= Beginning of Section =
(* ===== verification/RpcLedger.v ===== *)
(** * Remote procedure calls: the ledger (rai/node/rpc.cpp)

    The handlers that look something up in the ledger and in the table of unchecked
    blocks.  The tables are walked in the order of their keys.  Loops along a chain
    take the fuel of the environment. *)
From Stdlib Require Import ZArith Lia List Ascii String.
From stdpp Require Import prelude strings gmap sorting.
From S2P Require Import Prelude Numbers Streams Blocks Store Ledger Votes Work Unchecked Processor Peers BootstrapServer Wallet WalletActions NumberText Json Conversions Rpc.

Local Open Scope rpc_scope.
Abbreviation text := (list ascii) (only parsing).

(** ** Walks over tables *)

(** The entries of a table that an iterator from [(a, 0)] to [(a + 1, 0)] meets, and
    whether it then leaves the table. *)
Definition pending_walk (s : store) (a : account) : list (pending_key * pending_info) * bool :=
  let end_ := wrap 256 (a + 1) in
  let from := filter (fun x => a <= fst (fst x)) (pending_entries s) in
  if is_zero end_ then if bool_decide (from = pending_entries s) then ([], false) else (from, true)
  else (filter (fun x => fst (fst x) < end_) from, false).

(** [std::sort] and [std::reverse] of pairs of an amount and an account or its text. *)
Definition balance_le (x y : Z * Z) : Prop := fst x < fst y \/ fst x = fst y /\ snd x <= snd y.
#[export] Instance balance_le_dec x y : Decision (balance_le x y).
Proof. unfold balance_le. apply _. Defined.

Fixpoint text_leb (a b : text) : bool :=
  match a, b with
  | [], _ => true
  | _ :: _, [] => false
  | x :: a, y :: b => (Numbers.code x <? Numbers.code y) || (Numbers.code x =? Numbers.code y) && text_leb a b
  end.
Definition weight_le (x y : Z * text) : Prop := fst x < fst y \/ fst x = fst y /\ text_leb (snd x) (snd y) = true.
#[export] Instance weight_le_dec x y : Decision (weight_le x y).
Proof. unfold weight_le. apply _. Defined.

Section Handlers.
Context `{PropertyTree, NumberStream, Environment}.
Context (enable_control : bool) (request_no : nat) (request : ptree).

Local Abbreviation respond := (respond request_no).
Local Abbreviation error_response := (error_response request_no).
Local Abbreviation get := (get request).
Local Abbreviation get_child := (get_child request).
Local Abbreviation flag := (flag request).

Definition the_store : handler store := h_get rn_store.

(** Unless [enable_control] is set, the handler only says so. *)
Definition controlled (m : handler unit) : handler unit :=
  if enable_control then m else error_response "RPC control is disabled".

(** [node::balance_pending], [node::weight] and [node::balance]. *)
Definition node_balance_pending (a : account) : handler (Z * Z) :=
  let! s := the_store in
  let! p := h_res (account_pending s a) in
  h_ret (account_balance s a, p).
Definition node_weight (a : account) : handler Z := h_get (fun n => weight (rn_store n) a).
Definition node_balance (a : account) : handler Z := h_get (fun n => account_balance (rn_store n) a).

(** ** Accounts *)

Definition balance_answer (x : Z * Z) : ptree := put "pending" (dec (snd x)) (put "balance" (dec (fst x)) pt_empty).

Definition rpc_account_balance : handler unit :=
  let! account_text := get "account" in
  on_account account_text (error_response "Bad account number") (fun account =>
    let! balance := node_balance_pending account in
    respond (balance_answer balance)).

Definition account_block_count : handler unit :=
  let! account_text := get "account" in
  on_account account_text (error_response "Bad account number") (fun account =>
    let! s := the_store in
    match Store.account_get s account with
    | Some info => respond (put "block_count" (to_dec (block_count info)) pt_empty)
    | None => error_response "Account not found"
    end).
= End of Section =
WHAT YOU ARE ASKED TO DO: Across the listing above, how many lines carry "apply"? Give only the number.

TASK RESULT: 2